Credit: Unsplash/CC0 Public Domain
In the future, large-scale language models (LLMs) may be used to automatically read clinical notes in medical records and reliably and efficiently extract relevant information to aid in patient care and research. However, a recent study from Columbia University’s Mailman School of Public Health used ChatGPT-4 to read emergency room medical notes and determine whether injured scooter and cyclists were wearing helmets, and found that LLMs cannot yet do this reliably.

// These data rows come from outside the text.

(** X6. A latched level rises only on an edge of its own pin: once bring-up
    has run, a level that is OFF is OFF after any run of ticks, poll cycles
    and edges on the other pin.  For ACC2 this holds from power-up, bring-up
    included. *)
Theorem level_rises_only_on_edge (i : input) (m : machine) (evs : list event) :
  reachable m ->
  i = ACC2 \/ power_state (vars m) <> SM_POWER_RESET ->
  quiet i evs = true ->
  level i m = false -> level i (run evs m) = false.
Proof.
  intros Hr. apply run_level_off_quiet. apply reachable_inv. exact Hr.
Qed.

(** Power-up with both pins high: a second of ticks and polls later ACC2 is
    still latched OFF. *)
Lemma level_rises_only_on_edge_witness :
  let m := boot true true 30 0 in
  reachable m /\ level ACC2 m = false /\ level ACC2 (run (ms 1000) m) = false.
Proof.
  intro m.
  assert (Hr : reachable m) by (constructor; lia).
  split; [exact Hr | split; [reflexivity |]].
  apply (level_rises_only_on_edge ACC2 m (ms 1000) Hr);
    [left; reflexivity | vm_compute; reflexivity | reflexivity].
Defined.

(** One event that is neither a poll nor an edge on pin [i], seen from
    channel [i]: the counter advances with the ticks, and the anchor of the
    level is kept while the level is. *)
Lemma step_idle i e m :
  is_edge i e = false -> is_Poll e = false ->
  u16 (TCC4_CNT (regs (step e m))) = u16 (TCC4_CNT (regs m) + ticks [e]) /\
  (level i (step e m) = level i m -> anchor i (step e m) = anchor i m).
Proof.
  intros N U. unfold anchor. destruct e; try discriminate U; cbn [step ticks].
  - destruct (tick_channel i m) as (_ & On & Off & _ & _ & _ & T & _).
    destruct (TCC4_count_channel i m) as (Lx & Px & Onx & Offx & Tx).
    rewrite T, On, Off, debounce_interrupt_eq.
    split; [unfold u16; rewrite Z.mod_mod by lia; f_equal; lia |].
    rewrite tick_level. intros E. rewrite E.
    destruct (debounce_fires i (TCC4_count m)); [| rewrite Onx, Offx; reflexivity].
    destruct (debounce_ISR_spec i (TCC4_count m)) as (_ & -> & -> & _).
    rewrite Lx, Px, Onx, Offx.
    destruct (level i m) eqn:L; [reflexivity |]. reflexivity.
  - destruct i; [discriminate N |].
    destruct (edge_other ACC2 ACC1 m) as (E1 & E2 & E3 & _ & _ & _ & E4 & _);
      [discriminate |].
    cbn [edge step] in *. rewrite E1, E2, E3, E4, Z.add_0_r. auto.
  - destruct i; [| discriminate N].
    destruct (edge_other ACC1 ACC2 m) as (E1 & E2 & E3 & _ & _ & _ & E4 & _);
      [discriminate |].
    cbn [edge step] in *. rewrite E1, E2, E3, E4, Z.add_0_r. auto.
Qed.

Lemma run_idle i evs :
  forall m, quiet i evs = true -> unpolled evs = true ->
  level i (run evs m) = level i m ->
  u16 (TCC4_CNT (regs (run evs m))) = u16 (TCC4_CNT (regs m) + ticks evs) /\
  anchor i (run evs m) = anchor i m.
Proof.
  induction evs as [| e evs IH]; intros m Q U L.
  - cbn [run ticks]. rewrite Z.add_0_r. auto.
  - cbn in Q, U. apply andb_prop in Q. destruct Q as [Q1 Q2].
    apply andb_prop in U. destruct U as [U1 U2].
    apply negb_true_iff in Q1. apply negb_true_iff in U1.
    cbn [run] in *.
    destruct (step_idle i e m Q1 U1) as (C & A).
    assert (L1 : level i (step e m) = level i m).
    { destruct (level i m) eqn:Lm.
      - destruct (level i (step e m)) eqn:Ls; [reflexivity |].
        rewrite (run_level_off i evs _ Q2 U2 Ls) in L. discriminate L.
      - apply step_level_off; try assumption. intros ->. discriminate U1. }
    destruct (IH (step e m) Q2 U2) as (C' & A'); [congruence |].
    rewrite A', (A L1). split; [| reflexivity].
    rewrite C'. unfold u16 in *.
    rewrite <- Zplus_mod_idemp_l, C, Zplus_mod_idemp_l. f_equal.
    cbn [ticks]. destruct e; lia.
Qed.

(** Bring-up is never entered again. *)
Lemma loop_body_not_reset m :
  inv m -> power_state (vars (loop_body m)) <> SM_POWER_RESET.
Proof.
  intros I Rs. destruct (step_power_state_reset Poll m I Rs) as [N _].
  apply N. reflexivity.
Qed.

Lemma run_not_reset evs :
  forall m, inv m -> power_state (vars m) <> SM_POWER_RESET ->
  power_state (vars (run evs m)) <> SM_POWER_RESET.
Proof.
  induction evs as [| e evs IH]; intros m I R; [exact R |].
  cbn [run]. apply IH; [apply inv_step; exact I |].
  intros Rs. apply (step_power_state_reset e m I) in Rs. tauto.
Qed.

(** What a poll cycle leaves for channel [i]: the duration is the distance
    from the anchor of the level to the counter, saturated. *)
Lemma loop_body_duration i m :
  power_state (vars m) <> SM_POWER_RESET ->
  let m' := loop_body m in
  duration i m' = Z.min TCNT_65_0 (sub16 (TCC4_CNT (regs m)) (anchor i m)) /\
  duration i m' = sub16 (TCC4_CNT (regs m')) (anchor i m') /\
  level i m' = level i m.
Proof.
  intros R. cbv zeta.
  destruct (loop_body_channel i m R) as (L & _ & _ & _ & C & _).
  destruct (loop_body_measures m) as [M1 M2]. cbv zeta in M1, M2.
  pose proof (sub16_rewritten_anchor (TCC4_CNT (regs m))) as W.
  split; [| split; [| exact L]].
  - unfold duration, anchor.
    destruct i; cbn [level on_start off_start] in *; rewrite L;
      [destruct M1 as (B & G & S) | destruct M2 as (B & G & S)];
      unfold acc1_active_anchor, acc2_active_anchor, TCNT_65_0 in *;
      match goal with
      | |- _ = Z.min _ ?r =>
          destruct (Z_le_gt_dec r 65000) as [Q | Q];
            [destruct (S Q) as (-> & _) | destruct (G Q) as (-> & _)]; lia
      end.
  - unfold duration, anchor. rewrite C.
    destruct i; cbn [level on_start off_start] in *; rewrite L;
      [destruct M1 as (B & G & S) | destruct M2 as (B & G & S)];
      unfold acc1_active_anchor, acc2_active_anchor, TCNT_65_0 in *;
      match type of S with
      | ?r <= _ -> _ =>
          destruct (Z_le_gt_dec r 65000) as [Q | Q];
            [destruct (S Q) as (-> & ->); reflexivity
            | destruct (G Q) as (-> & ->); symmetry; exact W]
      end.
Qed.

(** X7. Durations count ticks.  Between a poll cycle and the next one, let
    the run hold no edge on pin [i] and let the latched level of [i] be the
    same at both ends.  Then the duration the second cycle computes for [i]
    is the duration the first one computed plus the number of ticks in
    between, held at 65000, provided this sum is below 65536, the range of
    the 16-bit counter. *)
Theorem duration_counts_ticks (i : input) (m : machine) (evs : list event) :
  reachable m -> power_state (vars m) <> SM_POWER_RESET ->
  let m1 := loop_body m in
  let m2 := run evs m1 in
  quiet i evs = true -> unpolled evs = true ->
  level i m2 = level i m1 ->
  duration i m1 + ticks evs < 65536 ->
  duration i (loop_body m2) = Z.min TCNT_65_0 (duration i m1 + ticks evs).
Proof.
  intros Hr R. cbv zeta. intros Q U L B.
  destruct (loop_body_duration i m R) as (D0 & D1 & _). cbv zeta in D0, D1.
  assert (R2 : power_state (vars (run evs (loop_body m))) <> SM_POWER_RESET).
  { apply reachable_inv in Hr.
    apply run_not_reset; [apply inv_loop_body; exact Hr |].
    apply loop_body_not_reset. exact Hr. }
  destruct (loop_body_duration i _ R2) as (D2 & _). cbv zeta in D2.
  destruct (run_idle i evs (loop_body m) Q U L) as (C & A).
  rewrite D2, A. f_equal.
  pose proof (ticks_nonneg evs) as Hn.
  assert (P0 : 0 <= duration i (loop_body m)).
  { rewrite D1. apply sub16_range. }
  rewrite D1 in *. unfold sub16, u16 in *.
  rewrite <- Zminus_mod_idemp_l, C, Zminus_mod_idemp_l.
  replace (TCC4_CNT (regs (loop_body m)) + ticks evs - anchor i (loop_body m))
    with (TCC4_CNT (regs (loop_body m)) - anchor i (loop_body m) + ticks evs) by lia.
  rewrite <- Zplus_mod_idemp_l. apply Z.mod_small. lia.
Qed.

(** Bring-up with ACC1 ON, a poll, then 250 ticks: the next poll cycle
    computes an ON time of 250 for ACC1. *)
Lemma duration_counts_ticks_witness :
  let m := run [Poll] (boot true false 30 0) in
  reachable m /\ power_state (vars m) <> SM_POWER_RESET /\
  duration ACC1 (loop_body (run (repeat Tick 250) (loop_body m))) = 250.
Proof.
  intro m.
  assert (Hr : reachable m) by (apply reachable_run; constructor; lia).
  assert (R : power_state (vars m) <> SM_POWER_RESET) by (vm_compute; discriminate).
  split; [exact Hr | split; [exact R |]].
  etransitivity.
  - apply (duration_counts_ticks ACC1 m (repeat Tick 250) Hr R);
      vm_compute; reflexivity.
  - vm_compute. reflexivity.
Defined.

JAMA Network Open.
In a study of 54,569 emergency department visits from patients injured while riding bicycles, scooters, and other micro-mobility vehicles from 2019 to 2022, the AI LLM struggled to replicate the results of a text string search-based approach to extract helmet status from clinical records.
LLM performed well only when the prompt contained all the text used in the text string search-based approach. LLM also struggled to reproduce the task on each trial over five consecutive days, and performed better at reproducing hallucinations than exact tasks. LLM especially struggled when the phrase was negated, such as reading “no helmet” or “no helmet” and the patient reporting that they were wearing a helmet.
Electronic medical records contain a large amount of medically relevant data in the form of clinical notes, a type of unstructured data. An efficient way to read and extract information from these notes would be extremely useful for research.
Currently, information from these clinical records can be extracted using simple string matching text search approaches, or more advanced artificial intelligence (AI) based approaches such as natural language processing. It was hoped that new LLMs such as ChatGPT-4 would enable information extraction more quickly and reliably.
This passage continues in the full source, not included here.